→ Instructions for the task
Please keep to the lines below from the one with "(** Reading and writing [hb->table[i]]. *)" through the one with "Definition hashmap_entry_find (t", and restate them word for word, ends included.

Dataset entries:

(* ===== verification/HashMap.v ===== *)
(** * HashMap: the open-addressing map below the timers

    [src/deps/hashmap/src/hashmap.c], the map the timing wheel keeps its timers in,
    with the hash and comparison functions of [src/Util/hash.c].  A table of a power
    of two of slots, linear probing, removal that shifts the following entries back
    so that no probe sequence is interrupted.

    Keys are values with decidable equality ([compare] answers 0 on equal keys);
    an empty slot, whose key pointer is NULL, is [None].  Whether [calloc],
    [realloc] and the copying of a key succeed are arguments.  A failed assertion
    is [Trap], and so is reading or writing a slot outside the table.  A slot without a
    key has no data: the code clears both together. *)

From stdpp Require Import gmap.
From S2P Require Import Prelude Bitset Endian Buffers Refcount.

Definition HASHMAP_SIZE_MIN : Z := 32.
Definition HASHMAP_SIZE_DEFAULT : Z := 128.
Definition EINVAL : Z := 22.
Definition ENOMEM : Z := 12.
Definition EEXIST : Z := 17.
Definition EFAULT : Z := 14.
Definition EADDRNOTAVAIL : Z := 99.

(** ** Hash functions *)

Definition mix_byte (h b : Z) : Z :=
  let h1 := u64 (h + b) in
  let h2 := u64 (h1 + Z.shiftl h1 10) in
  Z.lxor h2 (Z.shiftr h2 6).

Definition mix_end (h : Z) : Z :=
  let h1 := u64 (h + Z.shiftl h 3) in
  let h2 := Z.lxor h1 (Z.shiftr h1 11) in
  u64 (h2 + Z.shiftl h2 15).

Definition hashmap_hash_default (data : list Z) : Z := mix_end (fold_left mix_byte data 0).

(** A [char] is signed. *)
Definition schar (b : Z) : Z := if b <? 128 then b else b - 256.

Definition tolower (b : Z) : Z := if (65 <=? b) && (b <=? 90) then b + 32 else b.

Definition hashmap_hash_string (key : list Z) : Z := mix_end (fold_left (fun h b => mix_byte h (schar b)) key 0).

Definition hashmap_hash_string_i (key : list Z) : Z := mix_end (fold_left (fun h b => mix_byte h (tolower (schar b))) key 0).

(** *** The functions of [Util/hash.c], for 64-bit sizes *)

Section hashes.
Context (XXH3_64bits : list Z → Z).

Definition hash_pointer (ptr : Z) : Z := XXH3_64bits (le_bytes 8 ptr).

Definition hash_uint32 (x : Z) : Z := XXH3_64bits (le_bytes 4 x).

(** Four of the eight bytes are read. *)
Definition hash_size_t (x : Z) : Z := XXH3_64bits (take 4 (le_bytes 8 x)).

Definition hash_uint64 (x : Z) : Z := XXH3_64bits (le_bytes 8 x).

Definition hash_buffer (data : list Z) : Z := XXH3_64bits data.

Definition hash_poseidon_node_id (hash : list Z) : Z := XXH3_64bits (take 8 hash).
End hashes.

Definition three_way (a b : Z) : Z := if a =? b then 0 else if b <? a then 1 else -1.

Definition compare_uint32 : Z → Z → Z := three_way.
Definition compare_uint64 : Z → Z → Z := three_way.
Definition compare_size_t : Z → Z → Z := three_way.

Definition duplicate_uint32 (key : Z) : Z := le_decode (le_bytes 4 key).
Definition duplicate_uint64 (key : Z) : Z := le_decode (le_bytes 8 key).
Definition duplicate_size_t (key : Z) : Z := le_decode (le_bytes 8 key).

Section hashmap.
Context {K V : Type} `{!EqDecision K} `{!EqDecision V} (hash : K → Z).

Abbreviation table := (list (option (K * V))).

Record hashmap_base := mkHashmap {
  hm_table_size_init : Z;
  hm_table : table;
  hm_size : Z
}.

Definition table_size (t : table) : Z := zlen t.

Definition HASHMAP_SIZE_MOD (T val : Z) : Z := Z.land (u64 val) (u64 (T - 1)).

Definition HASHMAP_PROBE_NEXT (T index : Z) : Z := HASHMAP_SIZE_MOD T (index + 1).

Definition in_table (t : table) (i : Z) : bool := (0 <=? i) && (i <? table_size t).

(** Reading and writing [hb->table[i]]. *)
Definition slot (t : table) (i : Z) : exec (option (K * V)) :=
  if in_table t i then Ret (mjoin (t !! Z.to_nat i)) else Trap.

Definition put_slot (t : table) (i : Z) (e : option (K * V)) : exec table :=
  if in_table t i then Ret (<[Z.to_nat i := e]> t) else Trap.

(** The shift is one of the type [int]; counting the leading zeros of 0 is
    undefined. *)
Definition hashmap_calc_table_size (init size : Z) : exec Z :=
  let ts := u64 (size + size / 3) in
  if ts <? init then Ret init
  else
    let x := u64 (ts - 1) in
    if x =? 0 then Trap
    else
      let bits := Z.log2 x + 1 in
      if 31 <=? bits then Trap else Ret (Z.shiftl 1 bits).

Definition hashmap_calc_index (T : Z) (key : K) : Z :=
  HASHMAP_SIZE_MOD T (hashmap_hash_default (le_bytes 8 (hash key))).

Fixpoint probe_loop (t : table) (key : K) (find_empty : bool) (n : nat) (index : Z) : exec (option Z) :=
  match n with
  | O => Ret None
  | S n' =>
      e <- slot t index ;;
      match e with
      | None => Ret (if find_empty then Some index else None)
      | Some (k, _) =>
          if bool_decide (key = k) then Ret (Some index)
          else probe_loop t key find_empty n' (HASHMAP_PROBE_NEXT (table_size t) index)
      end
  end.

Definition hashmap_entry_find (t : table) (key : K) (find_empty : bool) : exec (option Z) :=
  probe_loop t key find_empty (length t) (hashmap_calc_index (table_size t) key).

(** [removed] is the slot to fill; the entries that were moved stay in their old
    slot until it is filled or cleared. *)
Fixpoint remove_loop (t : table) (removed : Z) (n : nat) (index : Z) : exec (table * Z) :=
  match n with
  | O => Ret (t, removed)
  | S n' =>
      let T := table_size t in
      e <- slot t index ;;
      match e with
      | None => Ret (t, removed)
      | Some (k, v) =>
          let entry_index := hashmap_calc_index T k in
          if HASHMAP_SIZE_MOD T (removed - entry_index) <? HASHMAP_SIZE_MOD T (index - entry_index)
          then t' <- put_slot t removed (Some (k, v)) ;; remove_loop t' index n' (HASHMAP_PROBE_NEXT T index)
          else remove_loop t removed n' (HASHMAP_PROBE_NEXT T index)
      end
  end.

Definition hashmap_entry_remove (h : hashmap_base) (removed : Z) : exec hashmap_base :=
  let size := u64 (hm_size h - 1) in
  let t := hm_table h in
  '(t1, last) <- remove_loop t removed (Z.to_nat size) (HASHMAP_PROBE_NEXT (table_size t) removed) ;;
  t2 <- put_slot t1 last None ;;
  Ret (mkHashmap (hm_table_size_init h) t2 size).

(** The entries of the old table, in its order. *)
Fixpoint rehash_loop (old : table) (t : table) : exec table :=
  match old with
  | [] => Ret t
  | None :: old' => rehash_loop old' t
  | Some (k, v) :: old' =>
      found <- hashmap_entry_find t k true ;;
      match found with
      | None => Trap
      | Some i => t' <- put_slot t i (Some (k, v)) ;; rehash_loop old' t'
      end
  end.

Definition hashmap_rehash (h : hashmap_base) (T : Z) (calloc : bool) : exec (Z * hashmap_base) :=
  if negb (Z.land T (u64 (T - 1)) =? 0) || (T <? hm_size h) then Trap
  else if negb calloc then Ret (- ENOMEM, h)
  else t <- rehash_loop (hm_table h) (replicate (Z.to_nat T) None) ;; Ret (0, mkHashmap (hm_table_size_init h) t (hm_size h)).

(** ** The interface *)

Definition hashmap_base_init : hashmap_base := mkHashmap HASHMAP_SIZE_DEFAULT [] 0.

Definition hashmap_base_cleanup (h : hashmap_base) : hashmap_base := mkHashmap 0 [] 0.

Definition hashmap_base_reserve (h : hashmap_base) (capacity : Z) (calloc : bool) : exec (Z * hashmap_base) :=
  init <- hashmap_calc_table_size HASHMAP_SIZE_MIN capacity ;;
  let h1 := mkHashmap init (hm_table h) (hm_size h) in
  if table_size (hm_table h) <? init then
    '(r, h2) <- hashmap_rehash h1 init calloc ;;
    Ret (r, if r <? 0 then mkHashmap (hm_table_size_init h) (hm_table h2) (hm_size h2) else h2)
  else Ret (0, h1).

(** The table grows before an entry is added; the growth that failed is reported
    only when no slot is found. *)
Definition grow (h : hashmap_base) (calloc : bool) : exec (Z * hashmap_base) :=
  T <- hashmap_calc_table_size (hm_table_size_init h) (hm_size h) ;;
  if table_size (hm_table h) <? T then hashmap_rehash h T calloc else Ret (0, h).

Definition no_slot (r : Z) : Z := if r <? 0 then r else - EADDRNOTAVAIL.

(** [dup]: whether the copy of the key is served (always, without [key_dup]). *)
Definition hashmap_base_put (h : hashmap_base) (key : option K) (data : option V) (calloc dup : bool)
  : exec (Z * hashmap_base) :=
  match key, data with
  | Some k, Some d =>
      '(r, h1) <- grow h calloc ;;
      found <- hashmap_entry_find (hm_table h1) k true ;;
      match found with
      | None => Ret (no_slot r, h1)
      | Some i =>
          e <- slot (hm_table h1) i ;;
          match e with
          | Some _ => Ret (- EEXIST, h1)
          | None =>
              if negb dup then Ret (- ENOMEM, h1)
              else
                t' <- put_slot (hm_table h1) i (Some (k, d)) ;;
                Ret (0, mkHashmap (hm_table_size_init h1) t' (u64 (hm_size h1 + 1)))
          end
      end
  | _, _ => Ret (- EINVAL, h)
  end.

(** The third component is [*old_data], [None] for NULL. *)
Definition hashmap_base_insert (h : hashmap_base) (key : option K) (data : option V) (calloc dup : bool)
  : exec (Z * hashmap_base * option V) :=
  match key, data with
  | Some k, Some d =>
      '(r, h1) <- grow h calloc ;;
      found <- hashmap_entry_find (hm_table h1) k true ;;
      match found with
      | None => Ret (no_slot r, h1, None)
      | Some i =>
          e <- slot (hm_table h1) i ;;
          match e with
          | Some (k', old) =>
              t' <- put_slot (hm_table h1) i (Some (k', d)) ;;
              Ret (r, mkHashmap (hm_table_size_init h1) t' (hm_size h1),
                   if bool_decide (d = old) then None else Some old)
          | None =>
              if negb dup then Ret (- ENOMEM, h1, None)
              else
                t' <- put_slot (hm_table h1) i (Some (k, d)) ;;
                Ret (1, mkHashmap (hm_table_size_init h1) t' (u64 (hm_size h1 + 1)), None)
          end
      end
  | _, _ => Ret (- EINVAL, h, None)
  end.

Definition hashmap_base_get (h : hashmap_base) (key : option K) : exec (option V) :=
  match key with
  | None => Ret None
  | Some k =>
      found <- hashmap_entry_find (hm_table h) k false ;;
      match found with
      | None => Ret None
      | Some i => e <- slot (hm_table h) i ;; Ret (snd <$> e)
      end
  end.

Definition hashmap_base_remove (h : hashmap_base) (key : option K) : exec (option V * hashmap_base) :=
  match key with
  | None => Ret (None, h)
  | Some k =>
      found <- hashmap_entry_find (hm_table h) k false ;;
      match found with
      | None => Ret (None, h)
      | Some i => e <- slot (hm_table h) i ;; h' <- hashmap_entry_remove h i ;; Ret (snd <$> e, h')
      end
  end.

Definition cleared (t : table) : table := replicate (length t) None.

Definition hashmap_base_clear (h : hashmap_base) : hashmap_base :=
  mkHashmap (hm_table_size_init h) (cleared (hm_table h)) 0.

Definition hashmap_base_reset (h : hashmap_base) (realloc : bool) : hashmap_base :=
  let t := if negb (table_size (hm_table h) =? hm_table_size_init h) && realloc
           then replicate (Z.to_nat (hm_table_size_init h)) None else cleared (hm_table h) in
  mkHashmap (hm_table_size_init h) t 0.

(** ** Iterators *)

(** The first populated slot among [n] slots from [i] on. *)
Fixpoint populated_from (t : table) (n : nat) (i : Z) : exec (option Z) :=
  match n with
  | O => Ret None
  | S n' => e <- slot t i ;; match e with Some _ => Ret (Some i) | None => populated_from t n' (i + 1) end
  end.

Definition hashmap_entry_get_populated (h : hashmap_base) (i : Z) : exec (option Z) :=
  if (0 <? hm_size h) && (0 <=? i) then populated_from (hm_table h) (length (hm_table h) - Z.to_nat i) i else Ret None.

Definition hashmap_base_iter (h : hashmap_base) (pos : option Z) : exec (option Z) := hashmap_entry_get_populated h (default 0 pos).

Definition hashmap_base_iter_valid (h : hashmap_base) (iter : option Z) : exec bool :=
  match iter with
  | None => Ret false
  | Some i => e <- slot (hm_table h) i ;; Ret (bool_decide (is_Some e) && (0 <=? i) && (i <? table_size (hm_table h)))
  end.

Definition hashmap_base_iter_next (h : hashmap_base) (iter : option Z) : exec (option Z) :=
  match iter with None => Ret None | Some i => hashmap_entry_get_populated h (i + 1) end.

Definition hashmap_base_iter_find (h : hashmap_base) (key : option K) : exec (option Z) :=
  match key with None => Ret None | Some k => hashmap_entry_find (hm_table h) k false end.

Definition hashmap_base_iter_remove (h : hashmap_base) (iter : option Z) : exec (option Z * hashmap_base) :=
  match iter with
  | None => Ret (None, h)
  | Some i =>
      e <- slot (hm_table h) i ;;
      h1 <- match e with Some _ => hashmap_entry_remove h i | None => Ret h end ;;
      next <- hashmap_entry_get_populated h1 i ;;
      Ret (next, h1)
  end.

Definition hashmap_base_iter_get_key (h : hashmap_base) (iter : option Z) : exec (option K) :=
  match iter with None => Ret None | Some i => e <- slot (hm_table h) i ;; Ret (fst <$> e) end.

Definition hashmap_base_iter_get_data (h : hashmap_base) (iter : option Z) : exec (option V) :=
  match iter with None => Ret None | Some i => e <- slot (hm_table h) i ;; Ret (snd <$> e) end.

Definition hashmap_base_iter_set_data (h : hashmap_base) (iter : option Z) (data : option V) : exec (Z * hashmap_base) :=
  match iter with
  | None => Ret (- EFAULT, h)
  | Some i =>
      match data with
      | None => Ret (- EINVAL, h)
      | Some d =>
          e <- slot (hm_table h) i ;;
          match e with
          | Some (k, _) =>
              t' <- put_slot (hm_table h) i (Some (k, d)) ;;
              Ret (0, mkHashmap (hm_table_size_init h) t' (hm_size h))
          | None => Ret (0, h)
          end
      end
  end.

(** The entries [hashmap_foreach] visits, with [n] steps at most. *)
Fixpoint foreach_loop (h : hashmap_base) (n : nat) (iter : option Z) : exec (list (K * V)) :=
  match n, iter with
  | S n', Some i =>
      e <- slot (hm_table h) i ;;
      match e with
      | Some e => iter' <- hashmap_base_iter_next h iter ;; l <- foreach_loop h n' iter' ;; Ret (e :: l)
      | None => Ret []
      end
  | _, _ => Ret []
  end.

Definition hashmap_foreach (h : hashmap_base) : exec (list (K * V)) :=
  iter <- hashmap_base_iter h None ;; foreach_loop h (length (hm_table h)) iter.

(** ** Statistics *)

Fixpoint collisions_loop (t : table) (key : K) (n : nat) (i index : Z) : exec Z :=
  match n with
  | O => Ret i
  | S n' =>
      e <- slot t index ;;
      match e with
      | None => Ret 0
      | Some (k, _) =>
          if bool_decide (key = k) then Ret i
          else collisions_loop t key n' (i + 1) (HASHMAP_PROBE_NEXT (table_size t) index)
      end
  end.

Definition hashmap_base_collisions (h : hashmap_base) (key : option K) : exec Z :=
  match key with
  | None => Ret 0
  | Some k => collisions_loop (hm_table h) k (length (hm_table h)) 0 (hashmap_calc_index (table_size (hm_table h)) k)
  end.
End hashmap.

Arguments hashmap_base K V : clear implicits.
Arguments mkHashmap {K V} _ _ _.
Arguments hashmap_base_init {K V}.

→ Exercise answer
(** Reading and writing [hb->table[i]]. *)
Definition slot (t : table) (i : Z) : exec (option (K * V)) :=
  if in_table t i then Ret (mjoin (t !! Z.to_nat i)) else Trap.

Definition put_slot (t : table) (i : Z) (e : option (K * V)) : exec table :=
  if in_table t i then Ret (<[Z.to_nat i := e]> t) else Trap.

(** The shift is one of the type [int]; counting the leading zeros of 0 is
    undefined. *)
Definition hashmap_calc_table_size (init size : Z) : exec Z :=
  let ts := u64 (size + size / 3) in
  if ts <? init then Ret init
  else
    let x := u64 (ts - 1) in
    if x =? 0 then Trap
    else
      let bits := Z.log2 x + 1 in
      if 31 <=? bits then Trap else Ret (Z.shiftl 1 bits).

Definition hashmap_calc_index (T : Z) (key : K) : Z :=
  HASHMAP_SIZE_MOD T (hashmap_hash_default (le_bytes 8 (hash key))).

Fixpoint probe_loop (t : table) (key : K) (find_empty : bool) (n : nat) (index : Z) : exec (option Z) :=
  match n with
  | O => Ret None
  | S n' =>
      e <- slot t index ;;
      match e with
      | None => Ret (if find_empty then Some index else None)
      | Some (k, _) =>
          if bool_decide (key = k) then Ret (Some index)
          else probe_loop t key find_empty n' (HASHMAP_PROBE_NEXT (table_size t) index)
      end
  end.

Definition hashmap_entry_find (t : table) (key : K) (find_empty : bool) : exec (option Z) :=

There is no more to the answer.